The battitore plays one of the most important roles in guaranteeing the excellence of Parmigiano cheese. It is he who is responsible for assuring that every wedge lives up to the standards the world has come to expect from one of the most well-known and loved cheeses. The battitore must have a firm knowledge of the product, the cheese making process and even what the cows are fed, and he must combine this knowledge with his experience and in particular with his fine sense of touch, a good ear, and excellent sense of smell, for it is these talents which allow him to examine an average of 1500 wheels of Parmigiano, about one wheel every six seconds. It is only after the battitore has declared that a single form has reached the standards that it can be classified Parmigiano Reggiano Dop – a large responsibility considering that each wheel is worth about 400 euros but most of all it is his final word which guarantees each consumer that the product they're buying is truly the best it can be.
It is the battitore who in just six or seven seconds decides if a wheel of cheese will become Parmigiano Reggiano Dop or not. Each cheese form ends up in one of three categories. The first and top category is called classico. Classico is the best and is the one that is eventually sold in stores and supermarkets around Italy and the world. The next category is called mezzano. Mezzano, though possessing both the perfect flavors and aromas, are wheels which have a fine line or crack running through them, and are used for grating. The last category is the scartone, discarded pieces. These wheels have some white areas as a result of their aging process. The label Parmigiano Reggiano is removed and the cheese is sold as simple table cheese.
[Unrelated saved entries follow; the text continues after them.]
(** PUTSCRIPT: the script by that name gets the content, or there is a new one. *)
Lemma put_is a n c now m db :
  db_ok db -> modseqs db !! a = Some m -> validate_sieve_name n = inl tt -> check_content c = inl c ->
  let put := put_sieve_script blob_of new_rowid a n c now db in
  match view a (scripts db) !! n with
  | Some (_, act) => exists script db', put = (Ok (script, false, Some (m + 1)), db') /\ stepped a m (<[n := (c, act)]> (view a (scripts db))) db db'
  | None =>
      if decide (SIEVE_MAX_SCRIPTS <= size (view a (scripts db)))%nat then put = (Err TooMany, db)
      else exists script db', put = (Ok (script, true, Some (m + 1)), db') /\ stepped a m (<[n := (c, false)]> (view a (scripts db))) db db'
  end.
Proof.
  intros Hok Hm Hn Hc. cbn zeta. pose proof (ok_unique _ Hok) as Hu. rewrite put_checked by done.
  destruct (view a (scripts db) !! n) as [[c0 act]|] eqn:Hv.
  - apply view_lookup in Hv as (i & r & Hi & Ha & Hname & [= -> ->]); [|done].
    assert (id_named a n db = Some i) as -> by (apply id_named_spec; [done|]; by exists r).
    destruct (change_steps a i None (Some c) now m r db) as (script & db' & Hch & Hst); [done..|by intros ? [= <-]|].
    exists script, db'. cbn [default from_option id] in Hst. rewrite insert_delete_eq, Hname in Hst. split; [|done].
    apply write_sieve_is. revert Hch. unfold mbind, M_bind. destruct (change _ _ _ _ _ _ _) as [[] ?]; try done.
    by destruct (loaded _ _ _) as [[] ?]; try done; intros [= -> -> ->].
  - rewrite (proj2 (named_in_view a n db Hu) Hv), count_view by done. case_decide as Hsize.
    + by rewrite (proj2 (Nat.leb_le _ _) Hsize).
    + rewrite (proj2 (Nat.leb_gt _ _)) by lia. destruct (insert_steps a n c now m db) as (script & db' & Hins & Hst); [done..|lia|].
      exists script, db'. split; [|done]. apply write_sieve_is. unfold mbind, M_bind. by rewrite Hins.
Qed.
Lemma delete_refines params answer v :
  spec validate failed_text DeleteScript params (view a (scripts db)) = (answer, v) -> promised a db answer v (deletescript (fun d => d) a params db).
Proof.
  unfold spec, deletescript. destruct (head params ≫= utf8) as [n|]; [|intros [= <- <-]; apply promised_same].
  unfold mbind, M_bind. pose proof (script_id_named_is n) as H. destruct (view a (scripts db) !! n) as [[c act]|] eqn:Hn; [|rewrite H; intros [= <- <-]; apply promised_same].
  destruct H as (i & r & Hi & Ha & Hname & He & ->). injection He as <- <-. cbn [modify]. unfold attempt.
  destruct (active r) eqn:Hact.
  - intros [= <- <-]. pose proof (destroy_is a i db) as H. rewrite (load_row a i r) in H by done. rewrite H by done. apply promised_same.
  - intros [= <- <-]. destruct (destroy_steps blob_of a i m r db) as (db' & -> & Hst); [done..|].
    rewrite Hname in Hst. by apply promised_stepped.
Qed.

Lemma rename_refines params answer v :
  spec validate failed_text RenameScript params (view a (scripts db)) = (answer, v) ->
  promised a db answer v (renamescript blob_of failed_text (fun d => d) a now params db).
Proof.
  unfold spec, renamescript. destruct (head params ≫= utf8) as [old|]; [|intros [= <- <-]; apply promised_same].
  destruct (name_at failed_text params 1) as [new|answer'] eqn:Hnew; [|intros [= <- <-]; apply promised_same].
  assert (validate_sieve_name new = inl tt) as Hvalid.
  { unfold name_at in Hnew. destruct (params !! 1%nat ≫= utf8) as [x|]; [|done]. destruct (validate_sieve_name x) as [[]|] eqn:E; [|done]. by injection Hnew as ->. }
  unfold mbind, M_bind. pose proof (script_id_named_is old) as H.
  destruct (view a (scripts db) !! old) as [e|] eqn:Hold; [|rewrite H; intros [= <- <-]; apply promised_same].
  destruct H as (i & r & Hi & Ha & Hname & He & ->). cbn [modify]. unfold attempt.
  pose proof (rename_is blob_of a i new now m r db Hok Hm Hi Ha Hvalid) as H. cbn zeta in H. rewrite Hname in H. case_decide as Heq.
  - subst new. rewrite Hold, H, bool_decide_true by done. intros [= <- <-]. apply promised_same.
  - destruct (view a (scripts db) !! new) as [e'|] eqn:Htaken.
    + rewrite bool_decide_false by done. destruct H as (existing & ->). intros [= <- <-]. apply promised_same.
    + destruct H as (script & db' & -> & Hst). intros [= <- <-]. rewrite <-He. by apply promised_stepped.
Qed.

(** Switching to what is on already. *)
Lemma switched_same i : active_id a db = i -> switched (k ← i; name <$> scripts db !! k) (view a (scripts db)) = view a (scripts db).
Proof.
  intros <-. pose proof (ok_unique _ _ Hok) as Hu. apply map_eq. intros n. unfold switched. rewrite map_lookup_imap.
  destruct (view a (scripts db) !! n) as [e|] eqn:Hn; [|done]. cbn. f_equal. destruct e as [c act]. cbn. f_equal.
  apply view_lookup in Hn as (j & r & Hj & Ha & Hname & [= -> ->]); [|done].
  destruct (active_id a db) as [k|] eqn:Hk.
  - apply active_id_spec in Hk as (q & Hk & Hqa & Hact); [|done]. cbn. rewrite Hk. cbn. destruct (active r) eqn:Hr.
    + apply bool_decide_eq_true. assert (j = k) as -> by (apply (Hu j k r q Hj Hk); [congruence|by right]). congruence.
    + apply bool_decide_eq_false. intros [= Hn]. assert (j = k) as -> by (apply (Hu j k r q Hj Hk); [congruence|left; congruence]). congruence.
  - cbn. rewrite (active_id_None a db Hk j r) by done. done.
Qed.

Lemma setactive_refines params answer v :
  spec validate failed_text SetActive params (view a (scripts db)) = (answer, v) -> promised a db answer v (setactive (fun d => d) a params db).
Proof.
  assert (forall i n, (forall k, i = Some k -> exists r, scripts db !! k = Some r /\ account_id r = a) ->
    (k ← i; name <$> scripts db !! k) = n -> forall text, promised a db text (switched n (view a (scripts db)))
      ((r ← attempt (activate_sieve_script a i); mret (match r with inl _ => text | inr e => store_error e end)) db)) as Hact.
  { intros i n Hi <- txt. pose proof (activate_call_is blob_of a i m db Hok Hm Hi) as H. cbn zeta in H. unfold mbind, M_bind, attempt. case_decide.
    - rewrite H, switched_same by done. apply promised_same.
    - destruct H as (x & db' & -> & Hst). by apply promised_stepped. }
  unfold spec, setactive. destruct (head params ≫= utf8) as [n|]; [|intros [= <- <-]; apply promised_same].
  destruct (decide (n = [])) as [->|Hne]; [rewrite !bool_decide_true by done | rewrite !bool_decide_false by done].
  - intros [= <- <-]. by apply (Hact None).
  - unfold mbind, M_bind. pose proof (script_id_named_is n) as H.
    destruct (view a (scripts db) !! n) as [e|] eqn:Hn; [|rewrite H; intros [= <- <-]; apply promised_same].
    destruct H as (i & r & Hi & Ha & Hname & He & ->). intros [= <- <-]. apply (Hact (Some i)).
    + intros k [= <-]. by exists r.
    + cbn. by rewrite Hi; cbn; rewrite Hname.
Qed.

Lemma map_sorted {A B} (R : A -> A -> Prop) (R' : B -> B -> Prop) (f : A -> B) l :
  (forall x y, R x y -> R' (f x) (f y)) -> StronglySorted R l -> StronglySorted R' (map f l).
Proof. intros Hf. induction 1; cbn; constructor; [done|]. apply Forall_map. eapply Forall_impl; [done|]. intros y. apply Hf. Qed.

(** What is listed, by name. *)
Lemma listed_length : length (sieve_scripts a db) = base.size (view a (scripts db)).
Proof.
  unfold sieve_scripts. rewrite length_map, size_view by apply Hok. apply Permutation_length, merge_sort_Permutation.
Qed.

Lemma listed_is :
  map (fun s => (script_name s, is_active s)) (sieve_scripts a db)
  = map (fun e => (e.1, e.2.2)) (merge_sort name_le (map_to_list (view a (scripts db)))).
Proof.
  pose proof (ok_unique _ _ Hok) as Hu. set (f := fun ir : Z * Row => (name ir.2, entry ir.2)).
  assert (map_to_list (view a (scripts db)) ≡ₚ map f (rows_of a (scripts db))) as Hrows.
  { unfold view. apply map_to_list_to_map. rewrite <-list_fmap_compose. by apply view_keys. }
  assert (merge_sort name_le (map_to_list (view a (scripts db))) = map f (merge_sort row_le (rows_of a (scripts db)))) as ->.
  { apply (StronglySorted_unique_strong name_le).
    - intros [n x] [n' x'] Hx Hx' H1 H2. unfold name_le in *. cbn in *. pose proof (bytes_le_anti _ _ H1 H2) as ->.
      rewrite merge_sort_Permutation in Hx. rewrite merge_sort_Permutation, <-Hrows in Hx'. apply elem_of_map_to_list in Hx, Hx'. congruence.
    - apply StronglySorted_merge_sort; apply _.
    - apply (map_sorted row_le); [|apply StronglySorted_merge_sort; apply _].
      by intros x y [H _]%row_le_iff.
    - by rewrite !merge_sort_Permutation, Hrows. }
  unfold sieve_scripts. rewrite !map_map. done.
Qed.

Lemma have_refines params answer v :
  spec validate failed_text HaveSpace params (view a (scripts db)) = (answer, v) -> promised a db answer v (havespace failed_text (fun d => d) a params db).
Proof.
  unfold spec, havespace. destruct (name_at failed_text params 0) as [n|]; [|intros [= <- <-]; apply promised_same].
  destruct (_ ≫= _) as [size|]; [|intros [= <- <-]; apply promised_same]. destruct (SIEVE_MAX_SCRIPT_SIZE <? size); [intros [= <- <-]; apply promised_same|].
  unfold mbind, M_bind. pose proof (script_id_named_is n) as H. destruct (view a (scripts db) !! n) as [e|] eqn:Hn.
  - destruct H as (i & r & _ & _ & _ & _ & ->). rewrite bool_decide_false by (by intros []). intros [= <- <-]. apply promised_same.
  - rewrite H. cbn [modify get]. rewrite listed_length.
    destruct (Nat.leb_spec SIEVE_MAX_SCRIPTS (base.size (view a (scripts db)))).
    + rewrite bool_decide_true by done. intros [= <- <-]. apply promised_same.
    + rewrite bool_decide_false by lia. intros [= <- <-]. apply promised_same.
Qed.
Lemma fields_loop s hs stop pos before fuel :
  fields s hs stop -> (length s <= fuel)%nat ->
  split_loop fuel s pos before = (before ++ place pos hs, pos + length (total hs) + blank_length stop)%nat.
Proof.
  intros H. revert pos before fuel. induction H as [s H|s n f after hs stop Hs Hf Hb Hn Hfolds H IH]; intros pos before fuel Hfuel.
  { rewrite (stops_loop s) by done. simpl. by rewrite app_nil_r, Nat.add_0_r. }
  pose proof (first_line_length s Hs) as Hl. assert (0 < length s)%nat by (destruct s; [done | simpl; lia]).
  destruct fuel as [|fuel]; [lia|]. rewrite split_loop_turn by done. cbv zeta.
  rewrite Hb, Hf, Hn.
  destruct (folds_loop _ _ _ (pos + length (first_line s)) before {| name := n; start := pos; raw := first_line s |} fuel Hfolds)
    as (fuel' & Hfuel' & ->); [rewrite length_drop; lia|].
  rewrite IH by done. unfold total. simpl. rewrite <- app_assoc. unfold extend. simpl. rewrite !length_app.
  f_equal; [|lia]. do 2 f_equal. f_equal. lia.
Qed.

(** [split] of a message that begins with a field, or with none. *)
Lemma split_fields s hs stop : fields s hs stop -> split s = (place 0 hs, length (total hs) + blank_length stop)%nat.
Proof. intros H. unfold split. by rewrite (fields_loop _ _ _ _ _ _ H). Qed.

Lemma split_folded s : starts_folded s = true -> split s = ([], 0%nat).
Proof.
  intros H. assert (s <> []) as Hs by (by intros ->). unfold split.
  assert (exists k, length s = S k) as [k ->] by (destruct s; [done | by eexists]).
  rewrite split_loop_turn by done. cbv zeta. by rewrite folded_not_blank, H by done.
Qed.

(** *** Taking fields out *)

Lemma folds_put s f after t : folds s f after -> starts_folded t = false -> (after = [] -> t = []) -> folds (f ++ t) f t.
Proof.
  intros H Ht. induction H as [s H|s f after H Hf IH]; intros Hempty; [by constructor|].
  pose proof (folds_app _ _ _ Hf) as [Hd _].
  assert (first_line (first_line s ++ f ++ t) = first_line s) as Hl.
  { apply first_line_app. rewrite Hd. intros [-> ->]%app_nil. by rewrite Hempty. }
  rewrite <- app_assoc. rewrite <- Hl at 2. apply folds_line.
  - by rewrite <- starts_folded_line, Hl, starts_folded_line.
  - rewrite Hl, drop_app_length. by apply IH.
Qed.
Lemma smtp_turn_ok w s bytes c : truthful w -> base c -> fits s c -> (length bytes <= READ)%nat -> bytes <> [] \/ in_chunk s = true ->
  wp (turn hostname digest to_lowercase domain_to_ascii decode64 encode64 to_json w max_size s bytes) (turned s bytes) gone c.
Proof.
  intros Hw Hb Hfit Hread Hbytes.
  assert (forall rx rest c', same_failures c c' -> auth_failures c < MAX_AUTH_FAILURES -> (length rest <= length bytes)%nat ->
            (0 < rank s)%nat -> turned s bytes (Again (SCommand rx) rest) c') as Hagain.
  { intros rx rest c' [Hb' Hf'] Hf Hle Hrank. split; [done|]. split; [cbn; lia|]. unfold left_to_do. cbn. lia. }
  destruct s as [rx|rx|rx|rx|rx is_last|rx|step rx]; cbn [turn].
  - destruct Hbytes as [Hbytes|]; [|done]. destruct (request_ingest rx bytes) as [[rx' rest] r] eqn:E.
    pose proof (request_takes _ _ _ _ _ E Hbytes) as Hlt. destruct r as [request| |err].
    + apply wp_bind. eapply wp_mono; [|done|by apply smtp_command_ok]. intros next c' Hn. apply (smtp_next_ok w rx' bytes rest next c'); [done|done|by apply Hlt|done].
    + by apply wp_ret.
    + specialize (Hlt ltac:(done)). apply wp_bind, wp_error; [apply Hb|]. intros b t e. set (c1 := set_logs _ _ _ _ _).
      assert (base c1) as Hb1 by (destruct Hb; by constructor). destruct b; apply wp_ret; split; try done.
      split; [done|]. split; [unfold left_to_do; cbn; lia | lia].
  - destruct Hfit as [Hf Hr]. apply wp_bind, wp_get. destruct (data_ingest rx bytes (message c)) as [[[rx' rest] m] done] eqn:E.
    pose proof (data_takes _ _ _ _ _ _ _ E) as [Hle Hm]. pose proof (b_message _ Hb) as Hmc. apply wp_bind, wp_modify.
    destruct done; [|case_match].
    + apply wp_bind. eapply wp_mono; [|done|by apply (smtp_taken_ok w m c); [..|lia]]. intros ? c' Hs. apply wp_ret, Hagain; [done..|cbn; lia].
    + apply wp_bind, wp_modify, wp_ret. set (c1 := set_message [] _ _). assert (base c1) as Hb1 by (destruct Hb; by constructor).
      split; [done|]. split; [done|]. split; [unfold left_to_do; cbn; lia | lia].
    + apply wp_ret. split; [apply base_message; [done|lia]|]. by split.
  - destruct (dummy_ingest rx bytes) as [[rx' rest] done] eqn:E. apply dummy_takes in E. destruct done; [|by apply wp_ret].
    apply wp_bind. eapply wp_mono; [|done|by apply wp_too_big]. intros ? c' Hs. apply wp_ret, Hagain; [done..|cbn; lia].
  - destruct Hfit as (Hf & Hr & Hfit). apply wp_bind, wp_get. destruct (bdat_ingest rx bytes (message c)) as [[[rx' rest] m] done] eqn:E.
    pose proof (bdat_takes _ _ _ _ _ _ _ E) as [Hle Hm]. pose proof (bdat_left_pos rx') as Hpos. apply wp_bind, wp_modify.
    assert (base (set_message m (message_too_big c) c)) as Hb1 by (apply base_message; [done|lia]).
    destruct done; [|apply wp_ret; split; [done|]; split; [done|]; split; [done|cbn; lia]].
    apply wp_bind. eapply (wp_mono _ (fun _ => same_failures c) _ gone); [|done|].
    + intros ? c' Hs. apply wp_ret, Hagain; [done..|cbn; lia].
    + wp_step; [apply wp_reply; [apply Hb1|]; intros t; split; [by apply base_logs|done]|]. apply smtp_taken_ok; [done|done|lia].
  - destruct (dummy_ingest rx bytes) as [[rx' rest] done] eqn:E. apply dummy_takes in E. destruct done; [|by apply wp_ret].
    apply wp_bind. eapply (wp_mono _ (fun _ => same_failures c) _ gone); [|done|].
    + intros ? c' Hs. apply wp_ret, Hagain; [done..|cbn; lia].
    + wp_step; [apply wp_reply; [apply Hb|]; intros t; split; [by apply base_logs|done]|]. by apply wp_too_big.
  - destruct (dummy_ingest rx bytes) as [[rx' rest] done] eqn:E. apply dummy_takes in E. destruct done; [|by apply wp_ret].
    apply wp_bind, wp_reply; [apply Hb|]. intros t. apply wp_ret, Hagain; [split; [by apply base_logs|done]|done|done|cbn; lia].
  - destruct Hbytes as [Hbytes|]; [|done]. destruct (line_ingest rx bytes) as [[rx' rest] done] eqn:E.
    destruct done; [|by apply wp_ret]. apply line_takes in E; [|done]. apply wp_bind.
    eapply wp_mono; [|done|by apply wp_auth_line]. intros next c' [Hb' Hn].
    assert (forall s', rank s' = 0%nat -> (left_to_do s' rest < left_to_do (SAuth step rx) bytes)%nat) as Hdo
      by (intros s' Hs'; unfold left_to_do; cbn; lia).
    destruct next; apply wp_ret; (split; [done|]); try done; (split; [try apply Hn; done|split; [by apply Hdo|lia]]).
Qed.
(* ===== verification/SmtpClient.v ===== *)
(** * Speaking SMTP to other servers (crates\/uwumail-smtp\/src\/client.rs)

    Reading replies off a stream that comes in pieces, what a server says it can do, and
    [dot_stuff], which makes of a message what is sent after DATA. The stream is a list of
    reads; connecting, TLS and base64 are left to arguments. *)

From S2P Require Import Prelude Utf8 SmtpHeaders.

Module Client.

Record Reply := { code : Z; text : list byte }.

Definition is_positive (r : Reply) : bool := (200 <=? code r) && (code r <? 400).
Definition is_permanent (r : Reply) : bool := 500 <=? code r.

(** [Display] *)
Definition to_string (r : Reply) : list byte := dec (code r) ++ bs " " ++ text r.

(** ** Replies *)

Inductive IoError := InvalidData (why : list byte) | TimedOut (why : list byte) | UnexpectedEof (why : list byte) | ReadFailed.

(** What comes of a wait for bytes, which has a limit; [Got []] is the end of the stream. *)
Inductive Arrival := Got (bytes : list byte) | TooLate | Broken.

(** [get(4..)] of a line, which is cut between characters only. *)
Definition after_code (line : list byte) : list byte :=
  match line !! 4%nat with
  | Some b => if continuation b then [] else drop 4 line
  | None => []
  end.

Inductive Line := Last | More | Bad.

Definition line_kind (line : list byte) : Line :=
  if (length line <? 3)%nat || negb (forallb is_ascii_digit (take 3 line)) then Bad
  else if bool_decide (line !! 3%nat = Some "-"%byte) then More else Last.

Definition reply_of (lines : list (list byte)) : Reply :=
  {| code := match lines with l :: _ => default 0 (parse_unsigned 65535 (take 3 l)) | [] => 0 end;
     text := join [x0a] (map after_code lines) |}.

Definition MAX_LINES : nat := 100.
Definition MAX_PENDING : nat := 64 * 1024.

(** What the lines that are there come to: a reply or an error, with what is left of the
    stream, or nothing yet. *)
Inductive Drained := Answer (r : Reply + IoError) (pending : list byte) | Waits (pending : list byte) (lines : list (list byte)).

Fixpoint drain (fuel : nat) (pending : list byte) (lines : list (list byte)) : Drained :=
  match fuel with
  | O => Waits pending lines
  | S fuel =>
      match position (fun b => bool_decide (b = x0a)) pending with
      | None => Waits pending lines
      | Some pos =>
          let line := trim_end (from_utf8_lossy (take (S pos) pending)) in
          let pending := drop (S pos) pending in
          match line_kind line with
          | Bad => Answer (inr (InvalidData (bs "bad SMTP reply: " ++ line))) pending
          | Last => Answer (inl (reply_of (lines ++ [line]))) pending
          | More =>
              if (MAX_LINES <? length (lines ++ [line]))%nat then Answer (inr (InvalidData (bs "SMTP reply too long"))) pending
              else drain fuel pending (lines ++ [line])
          end
      end
  end.

(** [read_reply_with]; none when the reads are used up and it would wait for more. *)
Fixpoint read_reply (reads : list Arrival) (pending : list byte) (lines : list (list byte)) : option ((Reply + IoError) * list byte * list Arrival) :=
  match drain (S (length pending)) pending lines with
  | Answer r pending => Some (r, pending, reads)
  | Waits pending lines =>
      if (MAX_PENDING <? length pending)%nat then Some (inr (InvalidData (bs "SMTP reply line too long")), pending, reads)
      else
        match reads with
        | [] => None
        | TooLate :: reads => Some (inr (TimedOut (bs "the server did not answer in time")), pending, reads)
        | Broken :: reads => Some (inr ReadFailed, pending, reads)
        | Got [] :: reads => Some (inr (UnexpectedEof (bs "the server closed the connection")), pending, reads)
        | Got bytes :: reads => read_reply reads (pending ++ bytes) lines
        end
  end.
So what is the battitore specifically looking for when he inspects each piece of cheese? Well, that's easy… perfection, and there is a mandatory expert process specified by all producers that must be followed to assure this. Parmigiano Reggiano is an aged cheese and can only be considered ready for inspection by a battitore after a minimum of 12 months of aging. The first step is for the battitore to touch the cheese and knock on it with a small hammer for about six or seven seconds – about 20 knocks. If the sound is uniform throughout the wheel it means that it is solid and homogeneous and will therefore be without any defects for either taste or smell. At this point, the cheese is declared up to quality standards and can be fire-branded with the indelible Parmigiano Reggiano Dop label.
However, not all wheels pass the first sound test. If the battitore hears a sound that is described as a low thud or dry (secco), it's a sign that the inside of the wheel might present imperfections. One possible imperfection is called an occhiatura ('eye' in Italian) caused by the presence of a bacteria. Another type of imperfection is referred to as strappi (tears) which are the result of acidity within the cheese that prevent it from aging properly. Finally, a third possible defect is known as the macchie scure (dark spots). These can even be evident on the surface of the cheese and are a sign that the cheese didn't dry properly.
After any of these defects have been found, the wheel is tested further. However, it's important that as few holes as possible be made in the cheese since each hole represents a possible entry point for bacteria. The next step in the inspection process is then the spillatura – spillo meaning needle. A needle is inserted to test both the consistency of the cheese and its aroma. The consistency and aroma are important for verifying the cheese's aging and any eventual defects. Finally, if any doubts remain as to the quality of the cheese the last step is the tassellatura or wedging in which a piece of the cheese is extracted with a special tool.
The battitore is an expert… an artist of sorts you might add. He is to Italian cheese what a sommelier is to wine. And they don't exist solely for Parmigiano Reggiano but also for other Italian cheeses such as Grana Padano, Lodigiano, Formaggio Piemonte and others.
So how does one become a battitore? Is it something you can study? A secret handed down from one generation to another? Well, the answer is a little yes and no to both questions. The battitore learns his trade hands on by working with the cheese over a period of time. Those already working in the sector have an advantage that those coming from outside obviously do not, and in the past all battitori were retired cheese makers or those who had worked in the craft for a minimum of 10 years. Today's battitori do study but it is the mandatory four years as a sort of apprentice working side-by-side with an expert learning all of the subtle nuances of taste and smell that make an expert battitore. Slowly they absorb and unravel the secrets of a trade still to this day handed down from one generation to the next out of a pure passion for a product equal to none and symbolic of the excellence that made in Italy truly signifies.